--- START ---

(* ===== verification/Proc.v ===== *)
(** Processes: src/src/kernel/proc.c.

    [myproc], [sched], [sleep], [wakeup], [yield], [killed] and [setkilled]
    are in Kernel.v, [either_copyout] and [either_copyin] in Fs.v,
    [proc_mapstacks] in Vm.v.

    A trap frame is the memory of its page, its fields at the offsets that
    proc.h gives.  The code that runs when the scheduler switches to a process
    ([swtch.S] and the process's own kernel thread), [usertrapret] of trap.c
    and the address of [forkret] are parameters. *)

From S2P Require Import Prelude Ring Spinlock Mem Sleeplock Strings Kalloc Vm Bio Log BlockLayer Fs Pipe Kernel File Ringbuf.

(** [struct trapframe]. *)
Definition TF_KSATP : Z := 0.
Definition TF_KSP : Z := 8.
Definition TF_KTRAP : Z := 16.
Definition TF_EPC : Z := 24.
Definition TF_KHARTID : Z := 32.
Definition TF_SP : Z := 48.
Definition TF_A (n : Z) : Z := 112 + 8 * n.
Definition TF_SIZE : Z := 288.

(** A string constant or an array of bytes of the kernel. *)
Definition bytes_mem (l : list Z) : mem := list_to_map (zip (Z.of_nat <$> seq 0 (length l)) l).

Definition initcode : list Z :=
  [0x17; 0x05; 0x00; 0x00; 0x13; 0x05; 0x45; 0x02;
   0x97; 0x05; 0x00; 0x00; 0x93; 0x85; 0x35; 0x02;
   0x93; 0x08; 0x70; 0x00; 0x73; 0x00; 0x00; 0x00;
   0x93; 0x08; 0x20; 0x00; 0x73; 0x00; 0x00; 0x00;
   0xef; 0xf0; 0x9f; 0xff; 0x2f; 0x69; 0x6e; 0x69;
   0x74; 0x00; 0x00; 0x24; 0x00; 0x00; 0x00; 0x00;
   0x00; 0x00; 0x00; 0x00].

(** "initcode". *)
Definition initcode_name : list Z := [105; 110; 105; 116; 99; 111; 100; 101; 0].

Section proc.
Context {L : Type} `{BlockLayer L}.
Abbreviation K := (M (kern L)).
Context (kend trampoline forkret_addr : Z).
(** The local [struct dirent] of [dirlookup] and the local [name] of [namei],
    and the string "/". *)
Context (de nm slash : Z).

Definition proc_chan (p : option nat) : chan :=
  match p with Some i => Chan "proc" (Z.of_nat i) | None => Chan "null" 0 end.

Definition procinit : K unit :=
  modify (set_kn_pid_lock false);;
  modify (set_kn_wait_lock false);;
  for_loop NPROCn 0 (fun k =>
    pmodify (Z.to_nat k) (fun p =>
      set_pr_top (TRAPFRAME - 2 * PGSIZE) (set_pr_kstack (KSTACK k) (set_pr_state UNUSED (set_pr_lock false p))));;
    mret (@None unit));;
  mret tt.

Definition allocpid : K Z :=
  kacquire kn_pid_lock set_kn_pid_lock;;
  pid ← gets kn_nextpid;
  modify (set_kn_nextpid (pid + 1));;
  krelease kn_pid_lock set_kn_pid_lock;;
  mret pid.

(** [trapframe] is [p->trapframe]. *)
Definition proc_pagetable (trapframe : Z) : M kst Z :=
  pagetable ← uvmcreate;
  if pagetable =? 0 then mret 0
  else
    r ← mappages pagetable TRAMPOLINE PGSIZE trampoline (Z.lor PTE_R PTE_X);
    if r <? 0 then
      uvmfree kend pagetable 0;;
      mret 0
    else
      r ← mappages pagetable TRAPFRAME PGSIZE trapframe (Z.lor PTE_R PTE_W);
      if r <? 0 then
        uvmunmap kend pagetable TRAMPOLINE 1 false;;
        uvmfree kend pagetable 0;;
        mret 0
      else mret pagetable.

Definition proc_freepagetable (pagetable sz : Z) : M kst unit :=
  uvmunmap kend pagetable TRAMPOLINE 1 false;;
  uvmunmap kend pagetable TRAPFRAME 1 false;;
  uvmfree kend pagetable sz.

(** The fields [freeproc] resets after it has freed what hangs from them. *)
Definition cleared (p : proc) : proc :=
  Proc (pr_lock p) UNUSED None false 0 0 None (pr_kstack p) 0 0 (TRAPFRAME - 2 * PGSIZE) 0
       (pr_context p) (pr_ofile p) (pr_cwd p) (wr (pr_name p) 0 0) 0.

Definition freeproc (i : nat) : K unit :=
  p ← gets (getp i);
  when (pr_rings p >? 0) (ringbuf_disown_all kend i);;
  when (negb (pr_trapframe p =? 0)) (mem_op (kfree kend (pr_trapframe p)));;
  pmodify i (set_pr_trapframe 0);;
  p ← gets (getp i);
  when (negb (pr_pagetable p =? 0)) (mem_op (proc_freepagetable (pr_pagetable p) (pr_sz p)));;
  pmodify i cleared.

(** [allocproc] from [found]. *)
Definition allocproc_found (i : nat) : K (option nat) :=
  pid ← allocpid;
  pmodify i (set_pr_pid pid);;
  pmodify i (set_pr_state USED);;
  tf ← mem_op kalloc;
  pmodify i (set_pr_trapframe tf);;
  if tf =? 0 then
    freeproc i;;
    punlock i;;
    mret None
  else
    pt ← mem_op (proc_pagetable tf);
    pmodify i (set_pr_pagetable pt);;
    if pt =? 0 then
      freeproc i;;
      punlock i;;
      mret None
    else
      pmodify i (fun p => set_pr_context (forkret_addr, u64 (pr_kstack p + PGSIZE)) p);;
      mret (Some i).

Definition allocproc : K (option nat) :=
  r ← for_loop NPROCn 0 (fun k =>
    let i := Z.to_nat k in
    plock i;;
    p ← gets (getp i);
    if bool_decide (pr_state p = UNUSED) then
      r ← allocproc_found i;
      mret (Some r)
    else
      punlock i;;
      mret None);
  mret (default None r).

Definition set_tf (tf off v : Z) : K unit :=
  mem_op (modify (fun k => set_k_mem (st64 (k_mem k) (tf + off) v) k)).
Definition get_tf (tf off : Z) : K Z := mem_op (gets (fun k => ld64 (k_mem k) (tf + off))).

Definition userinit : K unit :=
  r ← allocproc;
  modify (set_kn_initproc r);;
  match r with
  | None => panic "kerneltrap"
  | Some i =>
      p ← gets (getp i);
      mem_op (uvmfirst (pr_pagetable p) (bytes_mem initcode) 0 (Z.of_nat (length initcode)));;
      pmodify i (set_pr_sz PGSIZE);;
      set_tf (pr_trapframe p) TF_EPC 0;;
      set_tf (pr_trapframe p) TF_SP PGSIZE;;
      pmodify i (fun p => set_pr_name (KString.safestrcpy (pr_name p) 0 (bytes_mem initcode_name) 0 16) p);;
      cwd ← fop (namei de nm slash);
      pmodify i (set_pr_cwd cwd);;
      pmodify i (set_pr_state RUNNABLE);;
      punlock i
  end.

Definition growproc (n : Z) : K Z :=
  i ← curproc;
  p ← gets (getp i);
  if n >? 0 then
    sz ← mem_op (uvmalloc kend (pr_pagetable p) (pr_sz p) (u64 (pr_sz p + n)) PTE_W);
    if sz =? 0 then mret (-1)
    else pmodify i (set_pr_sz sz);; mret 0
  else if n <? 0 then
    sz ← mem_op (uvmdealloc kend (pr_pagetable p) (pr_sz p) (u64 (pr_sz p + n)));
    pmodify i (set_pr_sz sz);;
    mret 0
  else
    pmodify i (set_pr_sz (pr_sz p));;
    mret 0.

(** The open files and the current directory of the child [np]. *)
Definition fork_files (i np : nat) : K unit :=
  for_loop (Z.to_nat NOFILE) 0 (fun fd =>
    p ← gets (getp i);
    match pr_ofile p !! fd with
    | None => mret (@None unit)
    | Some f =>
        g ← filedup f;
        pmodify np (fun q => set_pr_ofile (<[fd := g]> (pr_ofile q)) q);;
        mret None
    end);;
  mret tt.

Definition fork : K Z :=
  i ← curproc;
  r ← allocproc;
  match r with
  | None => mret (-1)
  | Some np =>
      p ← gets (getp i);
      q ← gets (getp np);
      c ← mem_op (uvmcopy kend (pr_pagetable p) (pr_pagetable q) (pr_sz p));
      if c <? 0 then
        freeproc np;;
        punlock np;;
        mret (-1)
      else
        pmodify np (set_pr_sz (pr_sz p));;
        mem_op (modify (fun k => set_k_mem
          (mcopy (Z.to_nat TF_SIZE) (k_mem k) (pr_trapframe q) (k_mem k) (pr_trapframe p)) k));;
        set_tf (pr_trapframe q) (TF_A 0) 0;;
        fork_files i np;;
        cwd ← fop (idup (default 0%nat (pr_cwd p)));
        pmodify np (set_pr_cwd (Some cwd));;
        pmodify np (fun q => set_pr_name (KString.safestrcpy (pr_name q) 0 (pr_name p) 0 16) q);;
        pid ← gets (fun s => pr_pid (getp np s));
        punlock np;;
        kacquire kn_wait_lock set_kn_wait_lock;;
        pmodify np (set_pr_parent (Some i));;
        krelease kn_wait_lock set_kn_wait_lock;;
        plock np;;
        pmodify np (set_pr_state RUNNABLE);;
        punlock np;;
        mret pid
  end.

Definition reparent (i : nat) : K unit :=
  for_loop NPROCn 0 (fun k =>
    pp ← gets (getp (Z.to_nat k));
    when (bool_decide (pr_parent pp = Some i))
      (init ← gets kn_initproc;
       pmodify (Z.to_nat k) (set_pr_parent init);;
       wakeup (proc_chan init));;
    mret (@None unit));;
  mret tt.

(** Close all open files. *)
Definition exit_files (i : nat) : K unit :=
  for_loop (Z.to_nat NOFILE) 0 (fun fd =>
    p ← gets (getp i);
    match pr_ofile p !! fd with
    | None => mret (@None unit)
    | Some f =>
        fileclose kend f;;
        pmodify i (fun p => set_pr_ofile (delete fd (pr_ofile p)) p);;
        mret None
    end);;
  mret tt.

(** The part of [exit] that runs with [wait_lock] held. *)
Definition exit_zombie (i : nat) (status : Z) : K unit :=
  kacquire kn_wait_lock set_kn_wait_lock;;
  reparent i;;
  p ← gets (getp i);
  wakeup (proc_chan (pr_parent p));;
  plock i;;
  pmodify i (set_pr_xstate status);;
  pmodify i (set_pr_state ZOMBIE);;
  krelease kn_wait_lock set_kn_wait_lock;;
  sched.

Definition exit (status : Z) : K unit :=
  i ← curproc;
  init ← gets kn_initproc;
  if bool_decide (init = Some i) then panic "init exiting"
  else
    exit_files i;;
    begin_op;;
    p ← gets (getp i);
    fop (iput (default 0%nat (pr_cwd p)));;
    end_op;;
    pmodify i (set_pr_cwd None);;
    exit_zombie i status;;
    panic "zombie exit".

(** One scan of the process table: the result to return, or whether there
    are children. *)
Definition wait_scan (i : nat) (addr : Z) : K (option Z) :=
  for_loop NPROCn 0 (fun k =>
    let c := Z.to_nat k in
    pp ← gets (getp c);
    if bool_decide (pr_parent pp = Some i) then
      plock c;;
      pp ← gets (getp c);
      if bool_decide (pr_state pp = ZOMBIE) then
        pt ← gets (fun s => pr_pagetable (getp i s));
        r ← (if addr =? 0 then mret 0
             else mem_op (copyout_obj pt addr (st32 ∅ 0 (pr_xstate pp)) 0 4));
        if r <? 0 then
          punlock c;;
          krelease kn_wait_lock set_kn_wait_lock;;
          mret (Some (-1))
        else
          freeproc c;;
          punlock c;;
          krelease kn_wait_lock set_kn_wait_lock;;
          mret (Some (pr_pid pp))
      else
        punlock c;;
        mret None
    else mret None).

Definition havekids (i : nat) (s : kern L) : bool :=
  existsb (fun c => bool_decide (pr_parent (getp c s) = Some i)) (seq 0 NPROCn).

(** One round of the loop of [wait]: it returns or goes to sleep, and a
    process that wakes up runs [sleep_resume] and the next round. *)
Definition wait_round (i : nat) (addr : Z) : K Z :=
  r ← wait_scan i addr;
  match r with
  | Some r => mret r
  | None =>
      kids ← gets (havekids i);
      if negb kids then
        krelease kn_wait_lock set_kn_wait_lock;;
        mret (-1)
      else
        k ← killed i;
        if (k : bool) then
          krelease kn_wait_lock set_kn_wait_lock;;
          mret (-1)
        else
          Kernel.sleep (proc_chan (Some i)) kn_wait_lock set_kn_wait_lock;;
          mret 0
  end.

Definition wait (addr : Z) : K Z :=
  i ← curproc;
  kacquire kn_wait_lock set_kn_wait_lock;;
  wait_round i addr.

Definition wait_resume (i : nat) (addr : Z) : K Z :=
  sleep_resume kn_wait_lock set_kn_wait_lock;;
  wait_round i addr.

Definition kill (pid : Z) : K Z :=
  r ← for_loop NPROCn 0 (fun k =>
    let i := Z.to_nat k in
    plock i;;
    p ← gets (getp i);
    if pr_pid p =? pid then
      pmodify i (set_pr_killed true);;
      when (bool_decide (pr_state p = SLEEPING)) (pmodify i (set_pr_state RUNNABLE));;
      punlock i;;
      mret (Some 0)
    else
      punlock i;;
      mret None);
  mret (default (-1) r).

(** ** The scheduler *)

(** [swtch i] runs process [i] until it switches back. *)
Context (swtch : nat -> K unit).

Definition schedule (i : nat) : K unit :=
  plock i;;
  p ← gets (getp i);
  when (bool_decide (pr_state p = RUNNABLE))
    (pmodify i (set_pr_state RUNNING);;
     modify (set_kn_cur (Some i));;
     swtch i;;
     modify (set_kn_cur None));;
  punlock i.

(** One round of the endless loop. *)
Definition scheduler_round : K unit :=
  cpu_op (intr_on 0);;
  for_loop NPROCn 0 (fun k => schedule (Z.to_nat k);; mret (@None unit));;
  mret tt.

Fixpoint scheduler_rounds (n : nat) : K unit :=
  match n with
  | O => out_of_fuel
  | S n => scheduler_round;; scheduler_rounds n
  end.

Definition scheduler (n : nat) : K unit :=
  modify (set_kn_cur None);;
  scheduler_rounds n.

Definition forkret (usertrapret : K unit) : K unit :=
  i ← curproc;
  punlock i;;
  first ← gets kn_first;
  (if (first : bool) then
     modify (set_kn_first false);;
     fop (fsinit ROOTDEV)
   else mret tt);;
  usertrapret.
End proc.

--- END ---
--- START ---

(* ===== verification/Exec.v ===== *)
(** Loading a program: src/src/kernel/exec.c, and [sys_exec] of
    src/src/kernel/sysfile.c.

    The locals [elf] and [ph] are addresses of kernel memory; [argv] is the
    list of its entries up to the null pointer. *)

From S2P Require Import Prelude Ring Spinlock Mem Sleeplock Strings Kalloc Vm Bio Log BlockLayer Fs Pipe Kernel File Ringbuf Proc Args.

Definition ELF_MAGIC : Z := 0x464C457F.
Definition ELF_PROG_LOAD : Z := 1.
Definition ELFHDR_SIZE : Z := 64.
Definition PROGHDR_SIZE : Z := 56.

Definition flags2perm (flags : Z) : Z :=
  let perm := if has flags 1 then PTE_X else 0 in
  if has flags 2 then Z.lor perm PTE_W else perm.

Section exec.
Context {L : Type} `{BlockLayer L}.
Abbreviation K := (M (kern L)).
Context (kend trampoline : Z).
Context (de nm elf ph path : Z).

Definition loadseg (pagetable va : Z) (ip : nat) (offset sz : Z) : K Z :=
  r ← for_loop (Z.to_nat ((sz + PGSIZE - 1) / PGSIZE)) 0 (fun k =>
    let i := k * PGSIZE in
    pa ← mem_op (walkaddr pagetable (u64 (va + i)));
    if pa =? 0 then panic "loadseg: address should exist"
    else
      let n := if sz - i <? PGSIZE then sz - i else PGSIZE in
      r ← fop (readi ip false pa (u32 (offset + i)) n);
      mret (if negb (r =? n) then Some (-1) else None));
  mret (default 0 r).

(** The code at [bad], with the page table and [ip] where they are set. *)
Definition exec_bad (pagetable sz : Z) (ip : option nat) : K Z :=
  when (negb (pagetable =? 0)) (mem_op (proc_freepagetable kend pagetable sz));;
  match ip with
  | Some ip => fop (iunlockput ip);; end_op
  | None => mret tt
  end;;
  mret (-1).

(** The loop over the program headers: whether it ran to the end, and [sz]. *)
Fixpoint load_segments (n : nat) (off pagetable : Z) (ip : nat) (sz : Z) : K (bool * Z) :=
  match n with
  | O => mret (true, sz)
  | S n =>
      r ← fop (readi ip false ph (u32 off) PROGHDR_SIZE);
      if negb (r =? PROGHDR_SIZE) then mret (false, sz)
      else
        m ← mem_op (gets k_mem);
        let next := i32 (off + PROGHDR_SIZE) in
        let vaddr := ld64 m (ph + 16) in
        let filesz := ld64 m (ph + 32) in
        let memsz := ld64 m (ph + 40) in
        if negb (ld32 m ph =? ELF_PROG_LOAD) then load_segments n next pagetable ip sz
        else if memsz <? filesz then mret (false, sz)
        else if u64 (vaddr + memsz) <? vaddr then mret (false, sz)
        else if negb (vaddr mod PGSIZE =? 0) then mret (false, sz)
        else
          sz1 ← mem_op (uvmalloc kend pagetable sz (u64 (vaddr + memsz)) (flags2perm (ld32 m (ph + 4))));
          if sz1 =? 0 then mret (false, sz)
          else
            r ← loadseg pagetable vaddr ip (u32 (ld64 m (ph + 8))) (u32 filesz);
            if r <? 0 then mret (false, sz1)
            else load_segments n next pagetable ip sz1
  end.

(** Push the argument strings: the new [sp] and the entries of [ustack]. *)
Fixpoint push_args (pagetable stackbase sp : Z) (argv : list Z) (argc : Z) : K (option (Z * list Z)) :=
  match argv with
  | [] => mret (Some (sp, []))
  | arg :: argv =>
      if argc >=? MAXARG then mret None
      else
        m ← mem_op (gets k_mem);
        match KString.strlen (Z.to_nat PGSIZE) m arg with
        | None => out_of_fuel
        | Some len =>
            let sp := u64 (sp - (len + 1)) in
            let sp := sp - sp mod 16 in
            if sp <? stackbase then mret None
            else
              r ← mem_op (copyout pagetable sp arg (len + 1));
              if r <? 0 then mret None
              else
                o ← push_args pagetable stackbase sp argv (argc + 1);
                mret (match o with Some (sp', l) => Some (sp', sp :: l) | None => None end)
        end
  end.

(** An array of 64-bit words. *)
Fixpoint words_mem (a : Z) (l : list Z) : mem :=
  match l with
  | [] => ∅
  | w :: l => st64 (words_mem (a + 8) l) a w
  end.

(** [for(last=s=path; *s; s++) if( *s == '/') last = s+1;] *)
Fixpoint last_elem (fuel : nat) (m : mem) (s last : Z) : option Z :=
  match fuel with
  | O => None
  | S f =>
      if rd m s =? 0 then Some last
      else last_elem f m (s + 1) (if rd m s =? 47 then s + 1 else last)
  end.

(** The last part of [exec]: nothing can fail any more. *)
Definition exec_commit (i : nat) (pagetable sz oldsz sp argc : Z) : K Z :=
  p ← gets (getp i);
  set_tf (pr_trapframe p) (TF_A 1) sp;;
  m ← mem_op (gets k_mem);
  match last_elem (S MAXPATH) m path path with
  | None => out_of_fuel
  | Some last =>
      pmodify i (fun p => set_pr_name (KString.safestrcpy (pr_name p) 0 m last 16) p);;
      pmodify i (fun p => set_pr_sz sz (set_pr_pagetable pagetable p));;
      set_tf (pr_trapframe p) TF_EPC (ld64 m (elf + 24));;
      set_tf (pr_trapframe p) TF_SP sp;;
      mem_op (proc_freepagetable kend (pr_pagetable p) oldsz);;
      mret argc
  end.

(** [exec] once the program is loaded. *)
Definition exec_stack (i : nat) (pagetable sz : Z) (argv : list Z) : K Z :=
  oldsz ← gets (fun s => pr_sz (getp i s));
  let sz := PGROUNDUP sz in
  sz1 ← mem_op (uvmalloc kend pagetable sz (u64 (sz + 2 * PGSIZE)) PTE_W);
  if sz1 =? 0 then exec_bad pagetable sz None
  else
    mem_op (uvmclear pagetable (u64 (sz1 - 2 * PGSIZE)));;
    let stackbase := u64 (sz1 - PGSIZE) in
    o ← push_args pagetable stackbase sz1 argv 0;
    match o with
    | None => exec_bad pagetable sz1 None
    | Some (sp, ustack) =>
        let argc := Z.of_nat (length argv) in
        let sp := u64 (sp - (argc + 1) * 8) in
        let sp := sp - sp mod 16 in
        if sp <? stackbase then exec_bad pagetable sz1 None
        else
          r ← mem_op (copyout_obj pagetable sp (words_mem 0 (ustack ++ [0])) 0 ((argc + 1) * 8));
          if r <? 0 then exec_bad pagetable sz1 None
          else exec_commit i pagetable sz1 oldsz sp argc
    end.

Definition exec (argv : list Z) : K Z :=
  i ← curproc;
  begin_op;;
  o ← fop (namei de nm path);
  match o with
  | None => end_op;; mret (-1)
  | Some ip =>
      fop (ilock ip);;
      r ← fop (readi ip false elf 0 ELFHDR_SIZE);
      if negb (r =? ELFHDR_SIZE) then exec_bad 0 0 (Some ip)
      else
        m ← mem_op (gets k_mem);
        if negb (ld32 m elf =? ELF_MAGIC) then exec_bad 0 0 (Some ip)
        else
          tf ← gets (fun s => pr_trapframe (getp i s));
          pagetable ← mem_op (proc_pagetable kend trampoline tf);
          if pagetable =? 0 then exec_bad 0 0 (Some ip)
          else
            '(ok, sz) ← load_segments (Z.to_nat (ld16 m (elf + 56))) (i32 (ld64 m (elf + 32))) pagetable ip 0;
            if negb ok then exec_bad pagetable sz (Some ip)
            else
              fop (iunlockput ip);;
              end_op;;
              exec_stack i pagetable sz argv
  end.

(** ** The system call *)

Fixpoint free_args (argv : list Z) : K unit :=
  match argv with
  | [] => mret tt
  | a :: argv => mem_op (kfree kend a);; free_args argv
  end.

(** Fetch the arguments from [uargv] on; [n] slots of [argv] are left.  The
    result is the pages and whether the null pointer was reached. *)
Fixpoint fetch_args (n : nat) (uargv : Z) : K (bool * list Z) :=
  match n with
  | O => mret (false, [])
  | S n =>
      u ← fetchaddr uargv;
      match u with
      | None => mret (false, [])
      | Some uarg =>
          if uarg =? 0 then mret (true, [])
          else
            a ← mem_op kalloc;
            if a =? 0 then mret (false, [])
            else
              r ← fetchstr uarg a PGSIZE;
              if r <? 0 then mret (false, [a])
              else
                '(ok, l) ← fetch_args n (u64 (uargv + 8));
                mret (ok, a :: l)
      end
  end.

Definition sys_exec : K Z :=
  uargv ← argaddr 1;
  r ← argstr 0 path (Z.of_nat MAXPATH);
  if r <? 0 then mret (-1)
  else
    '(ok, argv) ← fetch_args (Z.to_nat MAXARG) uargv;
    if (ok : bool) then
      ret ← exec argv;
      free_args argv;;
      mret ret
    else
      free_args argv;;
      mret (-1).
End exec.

--- END ---
--- START ---

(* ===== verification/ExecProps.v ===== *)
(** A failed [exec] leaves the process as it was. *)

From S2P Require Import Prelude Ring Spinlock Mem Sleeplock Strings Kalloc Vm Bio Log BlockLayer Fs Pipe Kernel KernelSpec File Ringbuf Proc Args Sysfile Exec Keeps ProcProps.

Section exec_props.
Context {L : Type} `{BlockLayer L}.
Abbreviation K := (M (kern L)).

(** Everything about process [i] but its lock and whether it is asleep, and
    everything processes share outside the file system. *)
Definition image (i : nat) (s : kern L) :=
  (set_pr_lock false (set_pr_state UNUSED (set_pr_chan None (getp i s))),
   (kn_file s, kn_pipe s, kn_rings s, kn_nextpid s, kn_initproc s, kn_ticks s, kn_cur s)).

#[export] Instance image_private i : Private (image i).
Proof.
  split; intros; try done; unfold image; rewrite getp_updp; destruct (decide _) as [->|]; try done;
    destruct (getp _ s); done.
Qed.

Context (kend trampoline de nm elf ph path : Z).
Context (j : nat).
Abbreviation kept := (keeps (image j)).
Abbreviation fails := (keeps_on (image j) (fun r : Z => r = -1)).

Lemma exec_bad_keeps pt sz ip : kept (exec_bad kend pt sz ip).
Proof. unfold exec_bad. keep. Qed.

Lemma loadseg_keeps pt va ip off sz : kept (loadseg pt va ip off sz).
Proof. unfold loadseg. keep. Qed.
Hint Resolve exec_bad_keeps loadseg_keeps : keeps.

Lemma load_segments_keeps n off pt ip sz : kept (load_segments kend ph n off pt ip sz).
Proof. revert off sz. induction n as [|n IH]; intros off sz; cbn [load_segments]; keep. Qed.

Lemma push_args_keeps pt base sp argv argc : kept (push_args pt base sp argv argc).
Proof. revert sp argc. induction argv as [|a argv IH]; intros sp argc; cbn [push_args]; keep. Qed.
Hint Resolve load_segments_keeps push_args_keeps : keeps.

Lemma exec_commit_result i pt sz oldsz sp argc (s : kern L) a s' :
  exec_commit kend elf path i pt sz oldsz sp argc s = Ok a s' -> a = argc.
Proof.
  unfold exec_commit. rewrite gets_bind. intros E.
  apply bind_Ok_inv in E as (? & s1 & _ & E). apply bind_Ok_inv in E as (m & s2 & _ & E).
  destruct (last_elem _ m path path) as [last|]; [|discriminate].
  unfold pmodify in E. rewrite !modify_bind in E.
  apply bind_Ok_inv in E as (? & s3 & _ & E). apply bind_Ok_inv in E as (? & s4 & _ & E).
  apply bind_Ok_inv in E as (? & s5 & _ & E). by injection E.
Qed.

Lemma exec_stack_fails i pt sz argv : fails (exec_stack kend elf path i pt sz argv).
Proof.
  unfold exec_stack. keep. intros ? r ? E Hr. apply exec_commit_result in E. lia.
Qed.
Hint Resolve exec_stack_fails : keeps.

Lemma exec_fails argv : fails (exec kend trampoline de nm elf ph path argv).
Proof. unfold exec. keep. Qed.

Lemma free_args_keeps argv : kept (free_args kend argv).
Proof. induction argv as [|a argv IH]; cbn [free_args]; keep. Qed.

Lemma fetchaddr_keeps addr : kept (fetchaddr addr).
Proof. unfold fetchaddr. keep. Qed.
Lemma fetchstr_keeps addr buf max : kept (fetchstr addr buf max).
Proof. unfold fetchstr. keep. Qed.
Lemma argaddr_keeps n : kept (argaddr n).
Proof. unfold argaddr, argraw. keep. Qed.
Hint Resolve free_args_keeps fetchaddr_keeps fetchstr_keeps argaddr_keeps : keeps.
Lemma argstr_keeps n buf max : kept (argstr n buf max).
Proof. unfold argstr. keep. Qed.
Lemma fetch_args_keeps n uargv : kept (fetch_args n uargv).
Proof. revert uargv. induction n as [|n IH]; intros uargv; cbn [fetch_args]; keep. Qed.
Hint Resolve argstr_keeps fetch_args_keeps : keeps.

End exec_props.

--- END ---

Lines above with "uvmalloc" in them are the ones to copy.

→ **EXERCISE RESPONSE**:
    sz ← mem_op (uvmalloc kend (pr_pagetable p) (pr_sz p) (u64 (pr_sz p + n)) PTE_W);
          sz1 ← mem_op (uvmalloc kend pagetable sz (u64 (vaddr + memsz)) (flags2perm (ld32 m (ph + 4))));
  sz1 ← mem_op (uvmalloc kend pagetable sz (u64 (sz + 2 * PGSIZE)) PTE_W);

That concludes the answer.